Discussion
Last updated on 2023-05-25 | Edit this page
Dealing with commas as part of data values in csv
files
When talking about exporting
data we discussed how to export Excel file formats into
csv
. Comma Separated Value files are indeed very useful and
allow for easily exchanging and sharing data.
However, there are some significant problems with this particular format. Quite often the data values themselves may include commas (,). In that case, the software which you use (including Excel) will most likely incorrectly display the data in columns. This is because the commas which are a part of the data values will be interpreted as delimiters.
For example, our data might look like this:
species_id,genus,species,taxa
AB,Amphispiza,bilineata,Bird
AH,Ammospermophilus,harrisi,Rodent-not,censused
AS,Ammodramus,savannarum,Bird
BA,Baiomys,taylori,Rodent
In the record
AH,Ammospermophilus,harrisi,Rodent-not,censused
the value
for taxa
includes a comma
(Rodent-not,censused
). If we try to read the above into
Excel (or other spreadsheet program), we will get something like
this:
The value for taxa
was split into two columns (instead
of being put in one column D
). This can propagate to a
number of further errors. For example, the extra column will be
interpreted as a column with many missing values (and without a proper
header). In addition to that, the value in column D
for the
record in row 3 (so the one where the value for ‘taxa’ contained the
comma) is now incorrect.
If you want to store your data in csv
format and expect
that your data values may contain commas, you can avoid the problem
discussed above by putting the values in quotes (““). Applying this
rule, our data might look like this:
species_id,genus,species,taxa
"AB","Amphispiza","bilineata","Bird"
"AH","Ammospermophilus","harrisi","Rodent-not, censused"
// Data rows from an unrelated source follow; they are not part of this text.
(** * Global rules server: a shallow embedding of [GlobalRulesServer]

    The server exposes two tools, [loadGlobalRules] and [saveGlobalRules].
    Both read [config.json], then copy every directory entry whose name
    starts with [g-] and that is a regular file from a source directory to
    a target directory.

    The TypeScript methods are written against Node's [fs], [path] and
    [JSON] modules.  Those modules are not part of the repository: they
    are the interface [NodeEnv] below, a type class whose laws say what
    the methods rely on.  The methods themselves ([loadConfig],
    [copyGlobalRulesFiles], [handleLoadGlobalRules],
    [handleSaveGlobalRules]) are embedded one to one over that interface,
    in a state-and-exception monad.  [MemEnv], further down, is an
    executable in-memory instance of the interface.

    Strings are UTF-8 byte sequences.  A location on the disk is the
    sequence of entry names that leads to it from the root; symbolic and
    hard links are outside the model. *)

From Stdlib Require Import String Ascii List ZArith Bool Lia.
From stdpp Require Import base option list strings gmap.

Open Scope string_scope.
Open Scope list_scope.

(** ** JavaScript values and exceptions *)

#[local] Set Warnings "-register-all".

(** What [JSON.parse] can return, plus [undefined] for absent properties.
    A number is kept as its decimal literal [mantissa * 10 ^ exponent];
    the value the program sees is the double nearest to it. *)
Inductive JsValue : Type :=
| JsUndefined
| JsNull
| JsBool (b : bool)
| JsNumber (mantissa exponent : Z)
| JsString (s : string)
| JsArray (items : list JsValue)
| JsObject (props : list (string * JsValue)).

(** A thrown value: an [Error] instance with its [message], or anything
    else.  The catch clauses test [error instanceof Error]. *)
Inductive JsThrown : Type :=
| ThrownError (message : string)
| ThrownOther.

(** [error instanceof Error ? error.message : fallback] *)
Definition error_message_or (fallback : string) (error : JsThrown) : string :=
  match error with
  | ThrownError m => m
  | ThrownOther => fallback
  end.

(** Own property lookup on an object built by [JSON.parse]: a later
    duplicate key overrides an earlier one. *)
Fixpoint lookup_prop (key : string) (props : list (string * JsValue)) : JsValue :=
  match props with
  | [] => JsUndefined
  | (k, v) :: rest =>
      match lookup_prop key rest with
      | JsUndefined => if String.eqb k key then v else JsUndefined
      | found => found
      end
  end.

(** [value.key] for a key that no prototype defines: reading a property
    of [null] or [undefined] throws a [TypeError]; primitives and arrays
    have no such property. *)
Definition get_property (value : JsValue) (key : string) : JsThrown + JsValue :=
  match value with
  | JsUndefined =>
      inl (ThrownError ("Cannot read properties of undefined (reading '" ++ key ++ "')"))
  | JsNull =>
      inl (ThrownError ("Cannot read properties of null (reading '" ++ key ++ "')"))
  | JsObject props => inr (lookup_prop key props)
  | _ => inr JsUndefined
  end.

(** The double nearest to [m * 10 ^ e] is [0] or [-0]: the literal is
    zero, or its magnitude is at most [2 ^ -1075], half the least positive
    double (at exactly one half the tie goes to the even neighbour, [0]).
    For [e >= 0] the right-hand side is at most [1], which leaves
    [m = 0]. *)
Definition rounds_to_zero (m e : Z) : bool :=
  (Z.abs m * 2 ^ 1075 <=? 10 ^ (- e))%Z.

(** [!value] is [negb (truthy value)].  Of the numbers [JSON.parse] can
    return, only [0] and [-0] are falsy. *)
Definition truthy (value : JsValue) : bool :=
  match value with
  | JsUndefined | JsNull => false
  | JsBool b => b
  | JsNumber m e => negb (rounds_to_zero m e)
  | JsString s => negb (String.eqb s "")
  | JsArray _ | JsObject _ => true
  end.

(** ** String helpers: [startsWith] and [trim] *)

(** Strings are kept as UTF-8 byte sequences. *)
Definition string_of_codes (codes : list nat) : string :=
  string_of_list_ascii (map ascii_of_nat codes).

Definition string_rev (s : string) : string :=
  string_of_list_ascii (rev (list_ascii_of_string s)).

(** [file.startsWith('g-')] *)
Definition startsWith (s pre : string) : bool := String.prefix pre s.

(** The code points ECMAScript's [trim] removes (WhiteSpace and
    LineTerminator), in UTF-8. *)
Definition js_whitespace : list string :=
  map string_of_codes
    [ [9]; [10]; [11]; [12]; [13]; [32];
      [194; 160];
      [225; 154; 128];
      [226; 128; 128]; [226; 128; 129]; [226; 128; 130]; [226; 128; 131];
      [226; 128; 132]; [226; 128; 133]; [226; 128; 134]; [226; 128; 135];
      [226; 128; 136]; [226; 128; 137]; [226; 128; 138];
      [226; 128; 168]; [226; 128; 169]; [226; 128; 175];
      [226; 129; 159];
      [227; 128; 128];
      [239; 187; 191] ].

(** [strip_prefix pre s] is the rest of [s] after [pre], if [s] starts
    with [pre]. *)
Fixpoint strip_prefix (pre s : string) : option string :=
  match pre, s with
  | EmptyString, _ => Some s
  | String a pre', String b s' =>
      if Ascii.eqb a b then strip_prefix pre' s' else None
  | String _ _, EmptyString => None
  end.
"AS","Ammodramus","savannarum","Bird"
"BA","Baiomys","taylori","Rodent"
Now opening this file as a csv
in Excel will not lead to
an extra column, because Excel will only use commas that fall outside of
quotation marks as delimiting characters. However, if you are working
with an already existing dataset in which the data values are not
included in “” but which have commas as both delimiters and parts of
data values, you are potentially facing a major problem with data
cleaning.
If the dataset you’re dealing with contains hundreds or thousands of records, cleaning them up manually (by either removing commas from the data values or putting the values into quotes - ““) is not only going to take hours and hours but may potentially end up with you accidentally introducing many errors.
Cleaning up datasets is one of the major problems in many scientific disciplines. The approach almost always depends on the particular context. However, it is a good practice to clean the data in an automated fashion, for example by writing and running a script. The Python and R lessons will give you the basis for developing skills to build relevant scripts.